Tapan Parikh, associate professor in the Department of Information Science at Cornell Tech, has been named faculty director for the Milstein Program in Technology and Humanity at the Cornell Tech campus. He joins his counterpart, Amy Villarejo, professor of performing and media arts, who is faculty director on the Ithaca campus.

Tapan Parikh

The Milstein program is a collaboration between the College of Arts and Sciences and Cornell Tech and offers a unique multidisciplinary curriculum to a cohort of 100 students. The first class of Milstein fellows were recently selected and will begin as first-year students at Cornell this fall.

Parikh’s research focuses on human-computer interaction and the design and evaluation of information technologies for education, civic participation and international development.

“My research group studies how information and communication technologies can empower communities to address shared challenges and determine their collective futures,” Parikh said.

As faculty director for the program at Cornell Tech, Parikh will manage the program for the two summers that Milstein students spend in New York City. Those summers will be filled with classes covering core topics in data analysis, programming and user-centered design, and will also include a class Parikh will teach focused on a service-learning experience.

That class will be patterned after a graduate class he currently teaches that pairs teams of students with community organizations for service and design projects.

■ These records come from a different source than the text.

Lemma late_acknowledgement_misleads_witness :
  let wrote d := replicate (length (plan 3 d)) (Fed (Ok tt)) ++ [Flushed (Ok tt)] in
  ∃ t, Task.exec (resume (config sample_server)) conn_start t (Conn AwaitWindow 1) ∧
    Forall honest t ∧ frames_in t = plan 3 sample_datas ∧
    dispatched (config sample_server) t = [MkBatch sample_datas 2 (Some 0%nat)] ∧
    Task.run (send_resume (sample_client 3)) (send_start sample_to_vec sample_events)
      (wrote sample_datas ++ [TimedOut]) = Some (Returned (Err AckTimeout)) ∧
    Task.run (send_resume (sample_client 3)) (send_start sample_to_vec [Some [x63]])
      (wrote [[x63]] ++ gets (sent (config sample_server) t)) = Some (Returned (Ok 1)).
Proof.
  apply (late_acknowledgement_misleads sample_to_vec (sample_client 3) (config sample_server)
    sample_events sample_datas [Some [x63]] [[x63]]).
  - apply sample_max_ok.
  - pose proof sample_fits as Hf. by apply Forall_cons in Hf as [? _].
  - apply sample_sendable.
  - split; [repeat constructor|by split|done].
  - discriminate.
  - vm_compute. congruence.
Defined.
Definition hasty_late_conn : list (conn * input) :=
  trace (resume (config sample_server)) conn_start
    (arrive (plan 3 [[x63]]) ++ [InDispatched true; InElapsed; InSent (Ok tt); InAck (Some 1);
       InSent (Ok tt)] ++ arrive (plan 3 [[x64]]) ++ [InDispatched true; InAck (Some 1);
       InSent (Ok tt)] ++ arrive (plan 3 sample_datas) ++ [InDispatched true; InAck (Some 2);
       InSent (Ok tt)]).

Lemma larger_batch_recovers_witness :
  content <$> dispatched (config sample_server) hasty_late_conn =
    numbered <$> [[[x63]]; [[x64]]; sample_datas].
Proof.
  apply (larger_batch_recovers sample_to_vec hasty_client (config sample_server) [] [] []
    [hasty_late; hasty_misled] [[[x63]]; [[x64]]] sample_events sample_datas
    hasty_larger 2 hasty_late_conn (Conn AwaitWindow 3)).
  - apply sample_max_ok.
  - constructor.
  - repeat constructor; vm_compute; congruence.
  - apply Forall2_cons. split; [|apply Forall2_cons; split; [|constructor]].
    + split; [|reflexivity]. exists [Some [x63]], (Returned (Err AckTimeout)).
      split; [apply one_sendable|]. by apply run_trace.
    + split; [|reflexivity]. exists [Some [x64]], (Returned (Ok 1)).
      split; [apply one_sendable|]. by apply run_trace.
  - split; [apply sample_sendable|]. by apply run_trace.
  - repeat constructor.
  - by apply run_trace.
  - repeat constructor.
  - exists []. vm_compute. reflexivity.
  - exists []. vm_compute. reflexivity.
Defined.
(* ===== verification/Network.v ===== *)
(** * Network: many clients and the whole server, over byte streams

    The composition of Client.v, Codec.v and Server.v.  A [link] is a client and the two byte
    streams of its connection; a [net] is the server's [world] and its links.  A [feed] appends the
    encoding of the frame to a stream, bytes arrive at the other end in pieces of any size, and a
    [next] decodes what has arrived; the calls that fail, time out or end a stream may do so at
    any moment, and bytes may never arrive.  Clients, handlers, consumer and accept loop take
    their steps in any order.  Nothing links the two ends but the bytes: the server's part of an
    execution ([served]) is an execution of Server.v, and [started] are the [send]s of one
    client.

    A link begins when the server accepts the connection; what a client does before that commutes
    with it.  The bytes are those above TLS.  A client may call [send] at any time, whatever became
    of the last one: it returned [Ok], it failed or timed out, or its future was dropped.  The
    full guarantees are for the clients that are [orderly]; of any client the server delivers whole
    batches only, in order and once ([exec_faithful]).  System.v and Abandon.v show what happens to
    one that goes on after a [send] that did not return [Ok].  A frame of the handler whose
    [framed.send] fails may reach the client all the same ([ServerFails]). *)

From stdpp Require Import gmap.
From S2P Require Import Prelude Errors Zlib Frame Codec Task Batch Connection Client Server System.
From S2P Require Import Abandon.

(** ** A stream in one direction: the bytes under way and those that have arrived *)
Record pipe : Type := Pipe { under_way : bytes; arrived : bytes }.

Definition pipe_empty : pipe := Pipe [] [].

Section network.
Context `{Zlib}.

Definition pipe_feed (c : LumberjackCodec) (f : Frame) (p : pipe) : option pipe :=
  match codec_encode c f (under_way p) with
  | (Ok _, bs) => Some (Pipe bs (arrived p))
  | _ => None
  end.

Definition pipe_arrive (k : nat) (p : pipe) : pipe :=
  Pipe (drop k (under_way p)) (arrived p ++ take k (under_way p)).

Definition pipe_next (c : LumberjackCodec) (p : pipe) : option (Frame * pipe) :=
  match codec_decode c (arrived p) with
  | (Ok (Some f), rest) => Some (f, Pipe (under_way p) rest)
  | _ => None
  end.

(** ** The links *)

Context {T : Type} (to_vec : T → string + bytes).
Context {TlsAcceptor : Type} (b : ServerBuilder TlsAcceptor).

(** A client, the state of its last [send] that came to write something (or of the call in whose
    favour that one was dropped), and its streams. *)
Record link : Type := Link {
  l_client : Client;
  l_send : send_state;
  l_up : pipe;
  l_down : pipe;
}.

“Students are learning a lot of theories and techniques in my class, but I want them to understand how those apply in real-world concepts,” he said. “That’s what is missing in the technology world, this notion of who our is work for and why are we doing it.”

Parikh said technologists can find themselves in a bubble, thinking that they are the only ones capable of solving the world’s challenges.

“As computer scientists, we often think that our thing is the special sauce that makes the world come alive, but the world is already alive,” he said. “We have to recognize people not only as sources of data but as sources of inspiration. That’s my vision for how technology should evolve in the 21st century – that there will be more porous boundaries between the tech makers and the people who use technology.”

Kathy Hovis is a writer for the College of Arts and Sciences.